Akan tetapi dapat dibayangkan betapa heran dan kagetnya ketika empat orang muridnya memperkenalkan seorang pemuda remaja yang menjadi pengantin ini yang menjadi pembunuh tiga orang muridnya! Dia merasa penasaran sekali. Demikian lemahkah murid-muridnya sehingga kalah oleh seorang pemuda yang masih hijau ini? Sukar untuk dipercaya. Kini melihat pemuda tanggung itu, yang kelihatannya masih belum dewasa benar, berdiri tenang tanpa senjata apapun, dia segera membentak kepada empat orang muridnya,
“Kalau begitu tunggu apa lagi kalian? Hayo balaskan kematian tiga orang suhengmu!”
Empat orang itu sebetulnya merasa jerih karena mereka sudah maklum betapa lihainya pemuda yang kelihatan lemah ini. Akan tetapi karena suhu mereka yang memerintah, dan pula mereka mengandalkan suhu mereka yang tentu akan membantu mereka, maka begitu mendengar perintah ini mereka sudah menerjang maju dengan teriakan-teriakan garang, senjata mereka berkelebat menyambar ke arah tubuh Tek Hoat.
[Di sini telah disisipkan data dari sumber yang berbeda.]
(** * Project risk simulator: the simulation engine of
      [project_simulator_streamlit.py]

    The engine is [simulate_project] (one stochastic pass over the stages) and
    [run_simulation] (the batch loop).  Both read the process-wide numpy
    generator; here the generator is an explicit state threaded through a small
    state-and-exception monad.  [create_stage_controls], which builds the
    configuration from the widgets, is modelled over an interface of the
    widgets it calls.

    Numbers.  Durations and delays are Python integers ([Z]).  Probabilities
    and the values of [np.random.random()] are floats; the program only ever
    compares them with [<], which is exact on the values the floats denote, so
    they are modelled by the rationals they denote ([Q]). *)

From Stdlib Require Import String ZArith QArith List Bool Lia Sorted.
Import ListNotations.
Open Scope Z_scope.

(** ** Data: the nested mappings of the program *)

(** One entry of a stage's ['risks'] list. *)
Module Risk.
Record t := make {
  type : string;
  probability : Q;
  impact : Z * Z;
  severity : string;
  mitigation : string }.
End Risk.

(** One value of the stages dictionary. *)
Module Stage.
Record t := make {
  name : string;
  baseline : Z;
  risks : list Risk.t }.
End Stage.
Lemma appends_writeCameraVmd_body (frames : list CameraFrame) :
  appends (writeCameraVmd_body frames) (layout_file frames).
Proof.
  unfold writeCameraVmd_body, layout_file.
  rewrite writeAscii_signature, writeBytes_model_name.
  apply appends_bind; [now apply appends_write_at_offset|].
  apply appends_bind; [now apply appends_write_at_offset|].
  repeat (apply appends_bind;
          [first [apply appends_writeUint32
                 | apply appends_for_of; intros; apply appends_writeFrame]|]).
  apply appends_writeUint32.
Qed.

Lemma layout_frame_length (f : CameraFrame) :
  length (layout_frame f) = (37 + length (curve f))%nat.
Proof.
  unfold layout_frame, layout_uint32, layout_float32.
  rewrite !length_app, !le_bytes_length.
  assert (H : length (flat_map layout_uint8 (curve f)) = length (curve f)).
  { induction (curve f) as [|c l IH]; simpl; [reflexivity|now rewrite IH]. }
  rewrite H. simpl. lia.
Qed.

Lemma flat_map_layout_frame_length (frames : list CameraFrame) :
  Forall well_typed_frame frames ->
  length (flat_map layout_frame frames) = (61 * length frames)%nat.
Proof.
  induction 1 as [|f l Hf _ IH]; [reflexivity|].
  cbn [flat_map length]. rewrite length_app, layout_frame_length, IH, Hf. lia.
Qed.
Lemma substrings_tail (x : str) (c : char) (s : str) :
  In x (substrings s) -> In x (substrings (c :: s)).
Proof. intros H. simpl. right. apply in_or_app; right. exact H. Qed.

Lemma substrings_complete (sub s : str) :
  is_substring sub s -> In sub (substrings s).
Proof.
  intros [pre [post ->]]. induction pre as [|c pre IH].
  - simpl. apply substrings_prefixes, (prefixes_app sub post).
  - simpl. apply substrings_tail, IH.
Qed.

(* ================================================================== *)
(** * Dictionaries *)

Section Dict.
Context {V : Type}.
Implicit Types (d : dict V) (k l : str) (v : V).

Lemma dict_get_set k v d l :
  dict_get l (dict_set k v d) = if str_eqb k l then Some v else dict_get l d.
Proof.
  induction d as [|[k' v'] d IH]; simpl.
  - rewrite (str_eqb_sym l k). reflexivity.
  - destruct (str_eqb k k') eqn:Ekk'; simpl.
    + apply str_eqb_eq in Ekk'; subst k'.
      rewrite (str_eqb_sym l k). destruct (str_eqb k l); reflexivity.
    + rewrite IH. destruct (str_eqb l k') eqn:Elk'; auto.
      apply str_eqb_eq in Elk'; subst k'. rewrite Ekk'; reflexivity.
Qed.

Lemma key_count_cons k k' v d :
  key_count k ((k', v) :: d) =
  (if str_eqb k k' then 1 else 0) + key_count k d.
Proof. unfold key_count; simpl. destruct (str_eqb k k'); reflexivity. Qed.

Lemma key_count_set k v d l :
  key_count l (dict_set k v d) =
  if str_eqb k l then Nat.max 1 (key_count l d) else key_count l d.
Proof.
  induction d as [|[k' v'] d IH]; simpl.
  - rewrite key_count_cons, (str_eqb_sym l k).
    destruct (str_eqb k l); reflexivity.
  - destruct (str_eqb k k') eqn:Ekk'.
    + rewrite !key_count_cons. apply str_eqb_eq in Ekk'; subst k'.
      rewrite (str_eqb_sym l k). destruct (str_eqb k l); simpl; auto.
    + rewrite !key_count_cons, IH.
      destruct (str_eqb k l) eqn:Ekl; auto.
      apply str_eqb_eq in Ekl; subst l. rewrite Ekk'. reflexivity.
Qed.
Lemma dropWhile_flat_map p (g : char -> str) l :
  (forall c, p c = true -> g c = [c]) ->
  (forall c, p c = false -> hd_not p (g c) /\ g c <> []) ->
  dropWhile p (flat_map g l) = flat_map g (dropWhile p l).
Proof.
  intros H1 H2. induction l as [|c t IH]; [reflexivity|].
  cbn [flat_map dropWhile]. destruct (p c) eqn:Hc.
  - rewrite (H1 c Hc). cbn [app dropWhile]. now rewrite Hc.
  - destruct (H2 c Hc) as [Hh Hne].
    destruct (g c) as [|x v] eqn:E; [congruence|].
    simpl in Hh. cbn [app dropWhile]. rewrite Hh.
    cbn [flat_map]. now rewrite E.
Qed.

Lemma rev_flat_map (g : char -> str) l :
  rev (flat_map g l) = flat_map (fun x => rev (g x)) (rev l).
Proof.
  induction l as [|c t IH]; [reflexivity|].
  cbn [flat_map rev]. rewrite rev_app_distr, IH, flat_map_app.
  cbn [flat_map]. now rewrite app_nil_r.
Qed.

Lemma ws_not_escaped c : is_white_space c = true -> esc1 c = [c].
Proof.
  intros H.
  destruct (esc1_cases c) as [(E & _)|[(-> & _)|[(-> & _)|[(-> & _)|
                              [(-> & _)|(-> & _)]]]]];
    [exact E | discriminate..].
Qed.

Lemma esc1_ends c :
  is_white_space c = false ->
  hd_not is_white_space (esc1 c) /\ hd_not is_white_space (rev (esc1 c))
  /\ esc1 c <> [].
Proof.
  intros H.
  destruct (esc1_cases c) as [(-> & _)|[(_ & ->)|[(_ & ->)|[(_ & ->)|
                              [(_ & ->)|(_ & ->)]]]]];
    repeat split; try exact H; try reflexivity; discriminate.
Qed.

Lemma trimStart_escape v : trimStart (escapeHtml v) = escapeHtml (trimStart v).
Proof.
  unfold trimStart. rewrite !escapeHtml_flat_map.
  apply dropWhile_flat_map.
  - exact ws_not_escaped.
  - intros c Hc. destruct (esc1_ends c Hc) as (H1 & _ & H3). now split.
Qed.

Lemma trimEnd_escape v : trimEnd (escapeHtml v) = escapeHtml (trimEnd v).
Proof.
  unfold trimEnd. rewrite !escapeHtml_flat_map, rev_flat_map.
  rewrite dropWhile_flat_map.
  - rewrite rev_flat_map. apply flat_map_ext.
    intros c. apply rev_involutive.
  - intros c Hc. now rewrite (ws_not_escaped c Hc).
  - intros c Hc. destruct (esc1_ends c Hc) as (_ & H2 & H3).
    split; [exact H2|]. intros E. apply H3.
    apply (f_equal (@rev N)) in E. now rewrite rev_involutive in E.
Qed.

(** Escaping and trimming commute. *)
Lemma trim_escape v : trim (escapeHtml v) = escapeHtml (trim v).
Proof. unfold trim. now rewrite trimStart_escape, trimEnd_escape. Qed.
Pemuda ini biarpun mulutnya tersenyum, namun hatinya panas seperti dibakar saking marahnya. Melihat dua batang pedang dan dua batang golok menyambarnya, dia bergerak cepat sekali, tubuhnya lenyap menjadi bayangan yang menyelinap di antara sambaran sinar senjata lawan, tangan kakinya bergerak dan terdengar suara berkerontangan ketika empat buah senjata itu terlepas dari tangan para pemegangnya yang terkena tamparan dan tendangan, kemudian sebelum mereka sempat mundur dan sebelum kakek jembel itu sempat menolong murid-muridnya, Tek Hoat sudah berkelebat cepat sekali, jari-jari tangannya menyambar ke arah kepala dan berturut-turut terdengar pekik kengerian disusul robohnya empat orang Jit-hui-houw itu. Mereka roboh dan berkelojotan sebentar lalu diam tak bergerak, mati dengan kepala berlubang karena tusukan dua jari tangan Tek Hoat!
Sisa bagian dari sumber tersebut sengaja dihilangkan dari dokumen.